## What to produce:
The lines from the first line of the entries through the line containing "(lp_complete all && lp_complete page)." are to be repeated exactly, with both of those lines included.

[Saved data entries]
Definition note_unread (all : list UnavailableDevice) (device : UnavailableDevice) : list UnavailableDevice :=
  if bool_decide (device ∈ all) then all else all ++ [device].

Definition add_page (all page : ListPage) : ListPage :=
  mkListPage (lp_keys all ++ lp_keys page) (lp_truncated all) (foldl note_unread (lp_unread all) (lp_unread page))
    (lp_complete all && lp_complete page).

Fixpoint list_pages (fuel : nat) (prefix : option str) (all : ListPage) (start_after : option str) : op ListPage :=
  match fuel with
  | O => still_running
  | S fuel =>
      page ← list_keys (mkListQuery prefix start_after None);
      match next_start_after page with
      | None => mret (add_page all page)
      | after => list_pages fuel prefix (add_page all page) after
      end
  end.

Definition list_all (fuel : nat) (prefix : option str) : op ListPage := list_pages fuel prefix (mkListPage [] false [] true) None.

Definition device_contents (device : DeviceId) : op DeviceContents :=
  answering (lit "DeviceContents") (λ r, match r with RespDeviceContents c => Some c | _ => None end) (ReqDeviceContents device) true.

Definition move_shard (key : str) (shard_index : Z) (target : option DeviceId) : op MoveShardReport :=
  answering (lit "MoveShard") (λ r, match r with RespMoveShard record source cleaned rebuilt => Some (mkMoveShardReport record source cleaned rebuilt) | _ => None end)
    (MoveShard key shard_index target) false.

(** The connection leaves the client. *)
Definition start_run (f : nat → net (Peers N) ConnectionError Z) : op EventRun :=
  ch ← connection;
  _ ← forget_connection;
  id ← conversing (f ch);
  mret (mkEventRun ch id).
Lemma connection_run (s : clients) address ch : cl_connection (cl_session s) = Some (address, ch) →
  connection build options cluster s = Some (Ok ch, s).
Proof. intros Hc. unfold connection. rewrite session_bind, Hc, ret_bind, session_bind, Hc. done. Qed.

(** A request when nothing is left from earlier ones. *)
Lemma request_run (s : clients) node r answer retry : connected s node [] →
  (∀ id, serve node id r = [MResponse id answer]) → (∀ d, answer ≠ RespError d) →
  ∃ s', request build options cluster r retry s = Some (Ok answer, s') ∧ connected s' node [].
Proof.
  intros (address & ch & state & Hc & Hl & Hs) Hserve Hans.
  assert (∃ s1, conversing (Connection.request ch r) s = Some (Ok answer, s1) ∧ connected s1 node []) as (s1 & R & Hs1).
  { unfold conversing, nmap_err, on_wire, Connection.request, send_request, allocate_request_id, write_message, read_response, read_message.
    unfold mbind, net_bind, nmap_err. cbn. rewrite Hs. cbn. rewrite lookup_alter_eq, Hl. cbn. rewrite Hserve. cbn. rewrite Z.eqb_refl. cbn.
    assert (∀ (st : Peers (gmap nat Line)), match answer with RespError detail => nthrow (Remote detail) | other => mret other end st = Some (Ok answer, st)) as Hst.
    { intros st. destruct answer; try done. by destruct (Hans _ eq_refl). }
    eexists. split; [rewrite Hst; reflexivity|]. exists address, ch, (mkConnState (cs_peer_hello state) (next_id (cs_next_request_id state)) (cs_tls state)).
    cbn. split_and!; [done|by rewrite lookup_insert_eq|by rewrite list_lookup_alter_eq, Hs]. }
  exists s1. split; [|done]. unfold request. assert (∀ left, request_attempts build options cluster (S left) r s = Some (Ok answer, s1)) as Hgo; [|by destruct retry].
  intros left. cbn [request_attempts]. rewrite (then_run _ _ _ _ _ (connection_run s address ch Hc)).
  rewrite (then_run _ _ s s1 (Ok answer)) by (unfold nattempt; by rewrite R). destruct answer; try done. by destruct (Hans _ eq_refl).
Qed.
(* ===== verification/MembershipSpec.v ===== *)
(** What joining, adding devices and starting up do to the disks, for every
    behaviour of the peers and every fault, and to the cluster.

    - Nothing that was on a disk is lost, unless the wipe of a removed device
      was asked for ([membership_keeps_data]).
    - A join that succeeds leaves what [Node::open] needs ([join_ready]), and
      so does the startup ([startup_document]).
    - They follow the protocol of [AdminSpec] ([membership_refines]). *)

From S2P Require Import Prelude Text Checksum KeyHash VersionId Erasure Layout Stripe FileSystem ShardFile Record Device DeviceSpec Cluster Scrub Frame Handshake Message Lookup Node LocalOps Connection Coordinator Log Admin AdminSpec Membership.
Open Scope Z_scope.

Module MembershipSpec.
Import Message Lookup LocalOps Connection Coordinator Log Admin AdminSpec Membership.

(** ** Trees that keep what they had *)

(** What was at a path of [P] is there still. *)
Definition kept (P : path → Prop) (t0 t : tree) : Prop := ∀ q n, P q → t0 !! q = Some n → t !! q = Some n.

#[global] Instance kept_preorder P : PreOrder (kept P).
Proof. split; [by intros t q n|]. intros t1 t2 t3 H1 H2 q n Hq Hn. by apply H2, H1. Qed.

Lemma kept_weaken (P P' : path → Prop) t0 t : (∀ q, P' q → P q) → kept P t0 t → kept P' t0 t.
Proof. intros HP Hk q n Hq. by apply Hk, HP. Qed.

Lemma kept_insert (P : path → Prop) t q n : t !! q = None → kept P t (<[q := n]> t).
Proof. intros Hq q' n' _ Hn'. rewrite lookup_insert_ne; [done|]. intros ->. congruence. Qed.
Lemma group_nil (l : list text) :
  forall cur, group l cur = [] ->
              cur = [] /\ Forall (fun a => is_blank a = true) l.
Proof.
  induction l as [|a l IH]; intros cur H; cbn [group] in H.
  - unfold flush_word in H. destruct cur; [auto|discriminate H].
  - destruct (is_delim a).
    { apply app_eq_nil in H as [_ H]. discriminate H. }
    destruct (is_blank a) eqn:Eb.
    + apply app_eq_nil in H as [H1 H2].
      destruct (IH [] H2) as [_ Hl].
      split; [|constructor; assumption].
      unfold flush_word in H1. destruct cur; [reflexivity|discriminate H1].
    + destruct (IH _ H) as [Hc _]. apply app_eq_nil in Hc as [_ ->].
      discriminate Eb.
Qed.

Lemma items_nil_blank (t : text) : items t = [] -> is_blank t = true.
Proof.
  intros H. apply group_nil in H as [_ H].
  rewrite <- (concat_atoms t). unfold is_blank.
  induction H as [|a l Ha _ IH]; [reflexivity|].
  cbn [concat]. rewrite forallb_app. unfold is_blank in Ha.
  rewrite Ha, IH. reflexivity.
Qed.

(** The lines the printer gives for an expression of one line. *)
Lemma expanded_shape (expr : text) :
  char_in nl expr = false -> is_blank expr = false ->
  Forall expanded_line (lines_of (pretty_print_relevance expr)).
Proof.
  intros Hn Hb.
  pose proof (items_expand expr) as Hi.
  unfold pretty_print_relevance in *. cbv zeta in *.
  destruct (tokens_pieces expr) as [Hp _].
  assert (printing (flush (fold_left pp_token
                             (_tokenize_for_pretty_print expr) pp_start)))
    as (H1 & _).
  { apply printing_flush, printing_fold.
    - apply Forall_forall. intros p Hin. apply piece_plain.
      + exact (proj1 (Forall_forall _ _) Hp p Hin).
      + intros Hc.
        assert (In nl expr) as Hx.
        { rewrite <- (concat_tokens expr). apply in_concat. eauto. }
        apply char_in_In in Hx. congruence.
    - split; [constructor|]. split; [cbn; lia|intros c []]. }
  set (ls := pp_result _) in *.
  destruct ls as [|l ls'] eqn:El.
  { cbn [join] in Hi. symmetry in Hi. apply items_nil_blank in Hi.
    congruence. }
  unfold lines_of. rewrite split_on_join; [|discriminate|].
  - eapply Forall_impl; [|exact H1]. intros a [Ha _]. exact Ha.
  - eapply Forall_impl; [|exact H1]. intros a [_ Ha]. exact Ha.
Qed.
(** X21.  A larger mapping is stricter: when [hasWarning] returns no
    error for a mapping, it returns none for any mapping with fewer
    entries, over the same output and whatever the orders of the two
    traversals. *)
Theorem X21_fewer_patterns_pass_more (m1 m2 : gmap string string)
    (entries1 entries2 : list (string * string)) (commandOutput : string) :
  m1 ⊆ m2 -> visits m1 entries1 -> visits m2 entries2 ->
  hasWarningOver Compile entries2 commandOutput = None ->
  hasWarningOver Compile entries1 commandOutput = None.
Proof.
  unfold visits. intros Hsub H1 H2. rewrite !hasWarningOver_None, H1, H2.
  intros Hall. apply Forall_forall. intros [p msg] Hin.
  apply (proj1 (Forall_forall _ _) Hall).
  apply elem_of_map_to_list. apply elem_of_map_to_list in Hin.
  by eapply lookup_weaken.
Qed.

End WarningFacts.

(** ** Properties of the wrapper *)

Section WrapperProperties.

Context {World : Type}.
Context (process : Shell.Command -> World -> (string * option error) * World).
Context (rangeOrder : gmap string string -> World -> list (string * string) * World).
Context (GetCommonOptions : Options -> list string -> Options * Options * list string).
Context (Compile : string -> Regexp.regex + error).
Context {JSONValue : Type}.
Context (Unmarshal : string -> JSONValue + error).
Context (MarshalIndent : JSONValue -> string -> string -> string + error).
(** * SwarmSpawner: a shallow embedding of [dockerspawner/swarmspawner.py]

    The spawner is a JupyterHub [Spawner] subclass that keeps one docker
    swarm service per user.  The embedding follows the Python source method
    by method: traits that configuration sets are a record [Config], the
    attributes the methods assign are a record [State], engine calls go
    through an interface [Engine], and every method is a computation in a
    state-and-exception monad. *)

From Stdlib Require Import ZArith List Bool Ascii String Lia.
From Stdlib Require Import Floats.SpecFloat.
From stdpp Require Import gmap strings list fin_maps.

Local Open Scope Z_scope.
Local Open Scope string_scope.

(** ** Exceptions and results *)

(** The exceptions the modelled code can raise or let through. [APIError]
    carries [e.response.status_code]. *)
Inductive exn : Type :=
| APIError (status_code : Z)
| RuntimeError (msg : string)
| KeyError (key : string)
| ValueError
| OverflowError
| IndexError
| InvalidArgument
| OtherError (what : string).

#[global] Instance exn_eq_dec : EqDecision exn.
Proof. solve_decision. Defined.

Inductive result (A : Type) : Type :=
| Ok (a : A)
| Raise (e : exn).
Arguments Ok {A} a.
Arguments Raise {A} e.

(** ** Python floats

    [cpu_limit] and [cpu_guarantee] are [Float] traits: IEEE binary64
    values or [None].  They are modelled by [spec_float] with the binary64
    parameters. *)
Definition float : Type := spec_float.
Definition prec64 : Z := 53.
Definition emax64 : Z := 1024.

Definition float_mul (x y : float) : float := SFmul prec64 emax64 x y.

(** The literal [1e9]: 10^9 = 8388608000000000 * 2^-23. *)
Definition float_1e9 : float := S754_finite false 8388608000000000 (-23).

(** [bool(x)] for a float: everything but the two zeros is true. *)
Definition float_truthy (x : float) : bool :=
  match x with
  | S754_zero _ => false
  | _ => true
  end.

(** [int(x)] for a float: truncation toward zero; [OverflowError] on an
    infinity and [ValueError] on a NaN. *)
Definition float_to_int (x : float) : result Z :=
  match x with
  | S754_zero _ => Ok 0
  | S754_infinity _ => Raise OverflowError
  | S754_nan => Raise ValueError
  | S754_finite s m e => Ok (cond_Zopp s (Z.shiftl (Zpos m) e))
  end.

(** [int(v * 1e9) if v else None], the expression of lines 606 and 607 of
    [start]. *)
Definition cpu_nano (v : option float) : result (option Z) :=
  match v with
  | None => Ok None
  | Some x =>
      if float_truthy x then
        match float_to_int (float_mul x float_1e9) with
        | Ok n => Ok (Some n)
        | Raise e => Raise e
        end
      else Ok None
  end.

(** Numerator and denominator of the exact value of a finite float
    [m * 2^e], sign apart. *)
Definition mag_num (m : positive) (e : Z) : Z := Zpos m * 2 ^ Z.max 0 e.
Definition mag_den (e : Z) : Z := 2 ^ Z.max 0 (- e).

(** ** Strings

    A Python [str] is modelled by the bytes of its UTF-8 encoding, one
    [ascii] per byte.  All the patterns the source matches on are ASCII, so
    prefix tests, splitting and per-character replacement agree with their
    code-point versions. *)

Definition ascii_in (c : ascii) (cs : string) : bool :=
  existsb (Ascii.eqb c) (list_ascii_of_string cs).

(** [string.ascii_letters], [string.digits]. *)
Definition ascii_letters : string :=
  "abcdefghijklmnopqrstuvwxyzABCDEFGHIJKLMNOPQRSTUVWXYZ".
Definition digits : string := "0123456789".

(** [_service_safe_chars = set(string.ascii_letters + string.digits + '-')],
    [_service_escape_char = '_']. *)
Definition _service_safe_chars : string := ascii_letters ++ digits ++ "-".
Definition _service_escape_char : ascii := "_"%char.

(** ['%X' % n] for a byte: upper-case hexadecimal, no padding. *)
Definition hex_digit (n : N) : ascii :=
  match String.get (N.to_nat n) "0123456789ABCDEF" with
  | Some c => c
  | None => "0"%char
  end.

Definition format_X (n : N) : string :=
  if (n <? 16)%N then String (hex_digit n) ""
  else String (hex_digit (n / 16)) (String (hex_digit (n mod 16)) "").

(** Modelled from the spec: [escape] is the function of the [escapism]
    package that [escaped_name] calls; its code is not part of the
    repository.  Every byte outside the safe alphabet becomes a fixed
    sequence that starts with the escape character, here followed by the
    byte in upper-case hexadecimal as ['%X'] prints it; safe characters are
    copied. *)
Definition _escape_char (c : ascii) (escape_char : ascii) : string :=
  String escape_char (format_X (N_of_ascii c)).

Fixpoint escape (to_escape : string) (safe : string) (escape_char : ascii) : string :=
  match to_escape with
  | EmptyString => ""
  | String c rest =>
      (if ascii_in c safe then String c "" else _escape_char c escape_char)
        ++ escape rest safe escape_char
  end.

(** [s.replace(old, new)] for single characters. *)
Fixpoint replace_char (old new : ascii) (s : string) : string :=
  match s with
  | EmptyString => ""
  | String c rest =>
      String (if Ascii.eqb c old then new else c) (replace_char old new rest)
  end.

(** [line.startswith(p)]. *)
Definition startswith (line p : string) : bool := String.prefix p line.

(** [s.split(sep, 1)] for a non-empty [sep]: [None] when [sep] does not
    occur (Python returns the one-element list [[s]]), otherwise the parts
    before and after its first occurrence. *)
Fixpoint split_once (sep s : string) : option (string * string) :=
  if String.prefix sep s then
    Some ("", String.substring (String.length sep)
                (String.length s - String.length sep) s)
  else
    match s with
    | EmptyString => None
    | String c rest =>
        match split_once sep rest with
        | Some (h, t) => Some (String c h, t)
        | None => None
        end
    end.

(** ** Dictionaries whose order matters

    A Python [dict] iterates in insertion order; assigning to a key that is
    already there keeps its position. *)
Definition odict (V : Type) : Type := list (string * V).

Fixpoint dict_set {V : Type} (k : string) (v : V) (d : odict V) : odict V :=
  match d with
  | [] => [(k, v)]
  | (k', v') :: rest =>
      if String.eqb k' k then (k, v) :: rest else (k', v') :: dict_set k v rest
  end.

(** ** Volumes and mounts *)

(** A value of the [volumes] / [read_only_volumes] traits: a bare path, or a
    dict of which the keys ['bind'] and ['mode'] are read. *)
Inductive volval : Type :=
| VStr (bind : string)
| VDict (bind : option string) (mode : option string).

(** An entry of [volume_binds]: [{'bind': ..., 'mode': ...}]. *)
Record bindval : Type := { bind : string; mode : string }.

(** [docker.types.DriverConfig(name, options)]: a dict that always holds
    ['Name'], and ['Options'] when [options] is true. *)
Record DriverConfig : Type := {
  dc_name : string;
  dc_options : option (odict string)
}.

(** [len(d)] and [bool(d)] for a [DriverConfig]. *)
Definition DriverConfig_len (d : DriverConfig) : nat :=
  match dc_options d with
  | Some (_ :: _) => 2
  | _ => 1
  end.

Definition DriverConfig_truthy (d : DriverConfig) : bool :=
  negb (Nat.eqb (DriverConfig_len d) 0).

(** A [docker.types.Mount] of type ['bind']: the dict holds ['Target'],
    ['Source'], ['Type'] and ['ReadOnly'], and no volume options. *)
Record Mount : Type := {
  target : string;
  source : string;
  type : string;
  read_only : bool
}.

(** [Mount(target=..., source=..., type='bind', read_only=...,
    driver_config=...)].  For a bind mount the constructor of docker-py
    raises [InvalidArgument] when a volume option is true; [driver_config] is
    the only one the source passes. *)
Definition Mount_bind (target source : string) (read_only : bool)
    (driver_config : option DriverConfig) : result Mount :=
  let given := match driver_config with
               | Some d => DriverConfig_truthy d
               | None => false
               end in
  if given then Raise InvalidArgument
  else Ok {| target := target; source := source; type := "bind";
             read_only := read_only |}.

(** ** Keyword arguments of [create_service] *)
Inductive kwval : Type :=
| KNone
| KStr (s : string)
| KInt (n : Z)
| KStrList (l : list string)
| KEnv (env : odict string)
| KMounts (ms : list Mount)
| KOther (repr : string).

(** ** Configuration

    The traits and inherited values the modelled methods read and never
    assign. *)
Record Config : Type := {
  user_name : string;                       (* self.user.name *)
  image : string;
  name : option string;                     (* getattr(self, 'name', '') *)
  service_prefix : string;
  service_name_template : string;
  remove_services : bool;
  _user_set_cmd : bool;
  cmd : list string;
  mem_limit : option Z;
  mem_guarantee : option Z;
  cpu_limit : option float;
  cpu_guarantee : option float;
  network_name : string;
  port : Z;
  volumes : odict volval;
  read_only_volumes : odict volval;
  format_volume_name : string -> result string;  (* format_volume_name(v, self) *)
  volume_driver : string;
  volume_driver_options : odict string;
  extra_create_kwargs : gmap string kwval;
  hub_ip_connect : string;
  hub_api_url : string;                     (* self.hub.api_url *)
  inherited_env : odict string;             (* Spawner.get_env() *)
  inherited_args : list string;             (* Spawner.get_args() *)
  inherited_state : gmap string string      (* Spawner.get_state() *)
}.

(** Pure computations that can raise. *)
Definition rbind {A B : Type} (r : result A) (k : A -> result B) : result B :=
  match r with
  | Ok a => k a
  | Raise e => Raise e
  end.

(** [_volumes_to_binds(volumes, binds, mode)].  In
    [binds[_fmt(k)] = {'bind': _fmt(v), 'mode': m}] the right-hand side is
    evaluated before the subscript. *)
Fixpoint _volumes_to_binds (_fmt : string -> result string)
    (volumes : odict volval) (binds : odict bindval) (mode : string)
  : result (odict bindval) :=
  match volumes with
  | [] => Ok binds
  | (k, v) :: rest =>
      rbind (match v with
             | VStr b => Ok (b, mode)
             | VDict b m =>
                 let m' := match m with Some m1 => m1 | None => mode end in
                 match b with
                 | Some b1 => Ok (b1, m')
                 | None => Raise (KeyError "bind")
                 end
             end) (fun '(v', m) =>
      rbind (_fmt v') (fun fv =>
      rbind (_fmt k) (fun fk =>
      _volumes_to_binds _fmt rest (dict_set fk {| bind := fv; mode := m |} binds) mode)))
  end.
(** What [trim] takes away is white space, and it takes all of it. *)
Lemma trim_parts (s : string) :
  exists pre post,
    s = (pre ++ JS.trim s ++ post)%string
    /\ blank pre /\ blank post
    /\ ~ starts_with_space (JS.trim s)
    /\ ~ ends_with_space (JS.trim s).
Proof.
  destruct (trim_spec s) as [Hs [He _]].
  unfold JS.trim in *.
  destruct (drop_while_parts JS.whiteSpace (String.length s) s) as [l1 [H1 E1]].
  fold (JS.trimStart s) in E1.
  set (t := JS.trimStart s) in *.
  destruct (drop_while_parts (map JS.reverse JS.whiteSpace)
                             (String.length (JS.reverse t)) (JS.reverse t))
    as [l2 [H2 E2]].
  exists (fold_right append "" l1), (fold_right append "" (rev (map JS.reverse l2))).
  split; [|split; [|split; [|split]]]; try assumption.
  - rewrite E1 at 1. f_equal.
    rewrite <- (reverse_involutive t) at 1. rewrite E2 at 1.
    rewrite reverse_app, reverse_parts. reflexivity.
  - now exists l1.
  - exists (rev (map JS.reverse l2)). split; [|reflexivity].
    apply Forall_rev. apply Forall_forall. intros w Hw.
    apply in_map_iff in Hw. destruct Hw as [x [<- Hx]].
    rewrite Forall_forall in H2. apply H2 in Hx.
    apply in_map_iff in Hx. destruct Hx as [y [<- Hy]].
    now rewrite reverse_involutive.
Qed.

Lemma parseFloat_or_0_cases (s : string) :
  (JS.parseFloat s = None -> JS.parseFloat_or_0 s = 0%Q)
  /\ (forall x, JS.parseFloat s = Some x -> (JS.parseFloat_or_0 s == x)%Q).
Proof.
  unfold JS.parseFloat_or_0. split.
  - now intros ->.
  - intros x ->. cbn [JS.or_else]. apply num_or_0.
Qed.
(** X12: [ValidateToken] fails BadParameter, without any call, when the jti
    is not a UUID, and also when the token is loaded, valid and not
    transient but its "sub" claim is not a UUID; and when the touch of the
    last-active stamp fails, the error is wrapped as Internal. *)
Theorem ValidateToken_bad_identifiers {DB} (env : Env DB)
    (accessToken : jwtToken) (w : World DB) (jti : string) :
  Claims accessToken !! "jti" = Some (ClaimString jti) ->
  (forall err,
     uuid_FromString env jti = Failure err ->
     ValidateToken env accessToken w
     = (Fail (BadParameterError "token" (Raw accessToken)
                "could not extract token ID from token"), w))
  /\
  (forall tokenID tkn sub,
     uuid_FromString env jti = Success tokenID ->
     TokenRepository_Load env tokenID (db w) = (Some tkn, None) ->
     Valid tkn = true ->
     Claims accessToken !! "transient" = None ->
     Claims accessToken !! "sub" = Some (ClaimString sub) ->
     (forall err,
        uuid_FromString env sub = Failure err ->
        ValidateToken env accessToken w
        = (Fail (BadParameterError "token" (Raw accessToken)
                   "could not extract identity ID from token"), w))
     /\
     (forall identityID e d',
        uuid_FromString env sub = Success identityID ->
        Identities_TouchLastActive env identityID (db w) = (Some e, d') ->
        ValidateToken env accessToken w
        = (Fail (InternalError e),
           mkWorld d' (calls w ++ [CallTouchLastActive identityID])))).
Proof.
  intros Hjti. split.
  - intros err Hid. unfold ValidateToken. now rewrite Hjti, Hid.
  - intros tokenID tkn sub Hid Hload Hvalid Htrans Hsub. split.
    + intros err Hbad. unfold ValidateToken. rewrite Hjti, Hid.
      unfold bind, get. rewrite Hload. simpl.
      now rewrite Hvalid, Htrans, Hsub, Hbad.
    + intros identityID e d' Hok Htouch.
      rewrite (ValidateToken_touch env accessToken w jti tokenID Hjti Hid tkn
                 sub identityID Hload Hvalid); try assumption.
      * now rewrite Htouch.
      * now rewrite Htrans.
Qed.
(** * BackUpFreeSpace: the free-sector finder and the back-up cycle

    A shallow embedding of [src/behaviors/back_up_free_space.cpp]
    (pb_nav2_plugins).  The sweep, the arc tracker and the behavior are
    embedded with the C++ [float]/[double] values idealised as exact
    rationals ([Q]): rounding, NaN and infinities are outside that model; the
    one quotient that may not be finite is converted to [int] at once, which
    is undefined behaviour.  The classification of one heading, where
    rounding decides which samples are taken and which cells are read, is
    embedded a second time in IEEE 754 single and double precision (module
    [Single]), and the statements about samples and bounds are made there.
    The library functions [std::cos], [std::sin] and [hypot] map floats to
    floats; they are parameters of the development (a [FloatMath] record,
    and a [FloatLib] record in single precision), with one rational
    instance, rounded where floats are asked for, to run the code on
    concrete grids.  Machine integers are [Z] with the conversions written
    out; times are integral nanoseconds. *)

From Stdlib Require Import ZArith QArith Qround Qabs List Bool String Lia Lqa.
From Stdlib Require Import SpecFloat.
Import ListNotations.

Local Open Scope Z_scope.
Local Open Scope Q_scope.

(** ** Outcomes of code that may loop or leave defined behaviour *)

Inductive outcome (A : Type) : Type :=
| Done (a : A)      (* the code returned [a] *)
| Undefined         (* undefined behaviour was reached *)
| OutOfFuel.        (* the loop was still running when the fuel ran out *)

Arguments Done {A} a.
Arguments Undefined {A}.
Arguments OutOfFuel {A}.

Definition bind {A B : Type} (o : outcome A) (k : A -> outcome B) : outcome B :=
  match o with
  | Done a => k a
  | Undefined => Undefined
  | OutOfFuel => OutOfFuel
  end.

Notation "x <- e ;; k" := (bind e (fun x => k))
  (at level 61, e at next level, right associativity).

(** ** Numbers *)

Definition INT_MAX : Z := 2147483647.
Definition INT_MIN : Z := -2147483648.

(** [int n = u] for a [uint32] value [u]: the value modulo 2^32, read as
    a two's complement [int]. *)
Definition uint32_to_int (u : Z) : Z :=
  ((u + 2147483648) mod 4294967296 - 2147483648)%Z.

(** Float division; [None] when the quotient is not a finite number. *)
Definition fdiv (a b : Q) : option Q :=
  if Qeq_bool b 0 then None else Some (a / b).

## Task response:
Definition note_unread (all : list UnavailableDevice) (device : UnavailableDevice) : list UnavailableDevice :=
  if bool_decide (device ∈ all) then all else all ++ [device].

Definition add_page (all page : ListPage) : ListPage :=
  mkListPage (lp_keys all ++ lp_keys page) (lp_truncated all) (foldl note_unread (lp_unread all) (lp_unread page))
    (lp_complete all && lp_complete page).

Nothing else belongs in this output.